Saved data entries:
--

(* ===== verification/Disasm.v ===== *)
(** * Disassembling the BIOSes: the six mkbios scripts of rcbios.

    src-rc703/mkbios.py and mkbios_rel10.py, src-rc702e/mkbios_e201.py and
    mkbios_e220.py, src-58k/mkbios_rel13.py and mkbios_rel14.py write a file of
    blocks and one of symbols for the disassembler, run it, and turn its output
    into source for the assembler.  The tables of each script are in a Module of its
    own; the functions, which five of the scripts share word for word, are defined
    once ([blocks], [symbols_text], [convert_to_zmac]).  mkbios.py cuts its blocks
    off at the end of the code ([rel12_blocks]).  The disassembler is a parameter:
    from the image, the address it starts at and the two files to a listing, or to
    nothing when it fails.  Its listings are ASCII.  The comments of the tables,
    which no script uses, the messages and the names of the files are left out. *)

From S2P Require Import Prelude Imd Hex Text Labels.
#[local] Open Scope Z_scope.

Inductive dtype : Set := Bytes | Words | Text.
Inductive btype : Set := Code | ByteData | WordData.
#[export] Instance btype_eq_dec : EqDecision btype.
Proof. solve_decision. Defined.

Record region : Type := Region { g_start : Z; g_end : Z; g_type : dtype; g_label : str }.
Definition regions (l : list (Z * Z * dtype * string)) : list region :=
  map (fun '(a, b, t, s) => Region a b t (chars s)) l.
Definition labels (l : list (Z * string)) : list (Z * str) := map (fun '(a, s) => (a, chars s)) l.
Lemma match_log_line n d t b : 0 <= t -> 0 <= n -> is_byte b -> match_line (log_line n d t b) = Some (fixed2 t, d, b).
Proof.
  intros Ht Hn Hb. destruct (fixed2_ok t Ht) as (F1 & F2 & F3 & _). destruct (decimal_ok n Hn) as (D & _ & N & _).
  unfold match_line, log_line, t_ms. rewrite rjust_spaces; [|intros c H; apply (F2 c []); by rewrite app_nil_r|done].
  cbn [app]. rewrite many_app by (done || by intros c [= <-]). cbn [mbind option_bind].
  assert (E : forall r, many py_space (32 :: label d ++ r) = Some ([32], label d ++ r)) by (intros r; destruct d; by apply many_space).
  rewrite E. cbn [mbind option_bind].
  assert (E' : forall r, match_direction (label d ++ r) = Some (d, r)) by (intros r; by destruct d). rewrite E'. cbn [mbind option_bind].
  rewrite many_spaces; [|intros c H; apply digit_not_space; eapply (digits_head _ [] c D N); by rewrite app_nil_r|done]. cbn [mbind option_bind].
  rewrite many_app by (done || by intros c [= <-]). cbn [mbind option_bind].
  rewrite fmt_hex_2 by done. unfold hex_bytes. cbn [map concat app].
  destruct (byte_digits b Hb) as [H1 H2]. destruct (hexval_hexdig _ H1) as (X1 & _ & S1 & _), (hexval_hexdig _ H2) as (X2 & _).
  rewrite many_space by done. cbn [mbind option_bind]. rewrite X1, X2. cbn [mbind option_bind].
  do 2 f_equal. pose proof (Z.div_mod b 16 ltac:(lia)). lia.
Qed.

Lemma log_line_clean n d t b : 0 <= t -> 0 <= n -> is_byte b -> clean (log_line n d t b).
Proof.
  intros Ht Hn Hb. destruct (fixed2_ok t Ht) as (F1 & _). destruct (decimal_ok n Hn) as (D & _).
  assert (T : forall c, time_char c = true -> line_break c = false /\ c <> 13).
  { intros c [H%is_digit_spec|H%Z.eqb_eq]%orb_true_iff; unfold line_break; split; lia. }
  assert (C : forall w s, clean s -> clean (rjust w s)).
  { intros w s Hs. apply Forall_app. split; [|done]. apply Forall_replicate. by split. }
  unfold log_line, clean. rewrite !Forall_app. split_and!; try (by repeat constructor).
  - apply C. eapply Forall_impl; [exact F1|]. exact T.
  - destruct d; by repeat constructor.
  - apply C. eapply Forall_impl; [exact D|]. intros c H. apply T. unfold time_char. cbn beta in H. by rewrite H.
  - rewrite fmt_hex_2 by done. destruct (byte_digits b Hb) as [H1 H2]. unfold hex_bytes. cbn [map concat app].
    destruct (hexval_hexdig _ H1) as (_ & _ & _ & X1 & Y1 & _), (hexval_hexdig _ H2) as (_ & _ & _ & X2 & Y2 & _). by repeat constructor.
  - constructor; [|constructor]. unfold ascii_repr. destruct (Z.leb_spec 32 b), (Z.ltb_spec b 127); unfold line_break; cbn; split; try done; lia.
Qed.

(** What a log records: each byte with its time and direction. *)
Definition chunk_events (d : direction) (chunk : list (Z * Z)) : list (Z * nat * direction * Z) :=
  map (fun tb => (fst tb, 2%nat, d, snd tb)) chunk.
Definition log_events (chunks : list (direction * list (Z * Z))) : list (Z * nat * direction * Z) :=
  concat (map (fun c => chunk_events (fst c) (snd c)) chunks).

Definition timed_byte (tb : Z * Z) : Prop := 0 <= fst tb /\ is_byte (snd tb).

(** Log lines that are read as the events. *)
Definition read_as (ls : list str) (es : list (Z * nat * direction * Z)) : Prop :=
  Forall clean ls /\ forall rest, parse_lines (ls ++ rest) = (out ← parse_lines rest; Ret (es ++ out)).

Lemma read_as_app ls es ls' es' : read_as ls es -> read_as ls' es' -> read_as (ls ++ ls') (es ++ es').
Proof.
  intros [C R] [C' R']. split; [by apply Forall_app_2|]. intros rest. rewrite <- app_assoc, R, R'.
  destruct (parse_lines rest); cbn; [by rewrite app_assoc|done].
Qed.
Lemma listings_are_kept_witness :
  let org := 9 :: chars "org 00000h" ++ [10] in
  let ins := 9 :: chars "out (005h)" in
  let lines := [org; ins ++ chars ",a"; 9 :: chars "defb 048h	;H"] in
  Forall (fun l => is_org l = false) [] /\ is_org org = true /\
  replace_ports lines = org :: [10] :: map equ_line PORTS ++ [9 :: chars "out (FDD),a"; 9 :: chars "defb 048h	;H"].
Proof.
  intros org ins lines. assert (H1 : Forall (fun l => is_org l = false) []) by constructor.
  assert (H2 : is_org org = true) by (by vm_compute). split_and!; [exact H1|exact H2|].
  exact (proj1 (proj2 (listings_are_kept lines)) [] org [ins ++ chars ",a"; 9 :: chars "defb 048h	;H"] eq_refl H1 H2).
Defined.
(** ** The walk ends *)

Lemma word_at_in bs i : (S i < length bs)%nat -> exists w, word_at bs i = Ret w.
Proof.
  intros H. destruct (lookup_lt_is_Some_2 bs i ltac:(lia)) as [x Hx], (lookup_lt_is_Some_2 bs (S i) H) as [y Hy].
  unfold word_at. rewrite (index_in _ _ _ Hx), (index_in _ _ _ Hy). by eexists.
Qed.

Lemma judge_total shift len21 len22 b21 b22 : length b21 = len21 -> length b22 = len22 -> exists k, judge_pair shift len21 len22 b21 b22 = Ret k.
Proof.
  intros H1 H2. unfold judge_pair. case_bool_decide; [by eexists|]. destruct (_ && _) eqn:E; [|by eexists].
  apply andb_true_iff in E as [[->%Nat.eqb_eq _]%andb_true_iff _]. unfold addresses.
  destruct (Nat.eqb_spec len22 3) as [->|].
  { destruct (word_at_in b21 1 ltac:(lia)) as [w ->], (word_at_in b22 1 ltac:(lia)) as [w' ->]. by eexists. }
  destruct (Nat.eqb_spec len22 4) as [->|]; [|by eexists]. cbn [andb]. destruct (_ && _); [|by eexists].
  destruct (word_at_in b21 2 ltac:(lia)) as [w ->], (word_at_in b22 2 ltac:(lia)) as [w' ->]. by eexists.
Qed.

Section Walked.
Context (ref21 ref22 : bytes) (end21 end22 : nat).
(** ** Sums over a counter *)

Lemma zsum_single x ks : NoDup ks -> x ∈ ks -> zsum (map (fun a => if a =? x then 1 else 0) ks) = 1.
Proof.
  induction 1 as [|k ks Hk Hn IH]; [by intros ?%elem_of_nil|]. cbn [map]. rewrite zsum_cons.
  assert (Z0 : forall ks, x ∉ ks -> zsum (map (fun a => if a =? x then 1 else 0) ks) = 0).
  { clear. induction ks as [|k ks IH]; [done|]. intros [H1 H2]%not_elem_of_cons. cbn [map]. rewrite zsum_cons, IH by done.
    rewrite (proj2 (Z.eqb_neq k x)) by congruence. lia. }
  intros [->|Hx]%elem_of_cons; [rewrite Z.eqb_refl, Z0 by done; lia|].
  rewrite IH by done. rewrite (proj2 (Z.eqb_neq k x)); [lia|]. by intros ->.
Qed.

Lemma zsum_map_add {A} (f g : A -> Z) l : zsum (map (fun x => f x + g x) l) = zsum (map f l) + zsum (map g l).
Proof. induction l as [|x l IH]; [done|]. cbn [map]. rewrite !zsum_cons, IH. lia. Qed.

Lemma zsum_zero {A} (f : A -> Z) l : (forall x, x ∈ l -> f x = 0) -> zsum (map f l) = 0.
Proof.
  induction l as [|x l IH]; intros H; [done|]. cbn [map]. rewrite zsum_cons, IH, (H x) by (apply list_elem_of_here || (intros y Hy; apply H; by right)). done.
Qed.

Lemma group_times range l ks : NoDup ks -> (forall a, a ∈ l -> a ∈ ks) ->
  zsum (map (fun a => times (Z.eqb a) l) (List.filter range ks)) = times range l.
Proof.
  intros Hn. induction l as [|x l IH]; intros Hin; [apply zsum_zero; done|].
  assert (E : map (fun a => times (Z.eqb a) (x :: l)) (List.filter range ks) =
    map (fun a => (if a =? x then 1 else 0) + times (Z.eqb a) l) (List.filter range ks)) by (apply map_ext; intros a; apply times_cons).
  rewrite E, zsum_map_add, IH, times_cons by (intros a Ha; apply Hin; by right). f_equal.
  destruct (range x) eqn:R.
  - apply zsum_single; [by apply NoDup_ListNoDup, List.NoDup_filter, NoDup_ListNoDup|].
    apply list_elem_of_In, filter_In. split; [|done]. apply list_elem_of_In, Hin, list_elem_of_here.
  - apply zsum_zero. intros a Ha. destruct (Z.eqb_spec a x) as [->|]; [|done].
    apply list_elem_of_In, filter_In in Ha as [_ Ha]. congruence.
Qed.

--

Only one stretch of the data above is needed. Restate it word for word, from the line containing "let org := 9" through the line containing "assert (H2 : is_org", both ends included.

◆ RESPONSE TO THIS EXERCISE
  let org := 9 :: chars "org 00000h" ++ [10] in
  let ins := 9 :: chars "out (005h)" in
  let lines := [org; ins ++ chars ",a"; 9 :: chars "defb 048h	;H"] in
  Forall (fun l => is_org l = false) [] /\ is_org org = true /\
  replace_ports lines = org :: [10] :: map equ_line PORTS ++ [9 :: chars "out (FDD),a"; 9 :: chars "defb 048h	;H"].
Proof.
  intros org ins lines. assert (H1 : Forall (fun l => is_org l = false) []) by constructor.
  assert (H2 : is_org org = true) by (by vm_compute). split_and!; [exact H1|exact H2|].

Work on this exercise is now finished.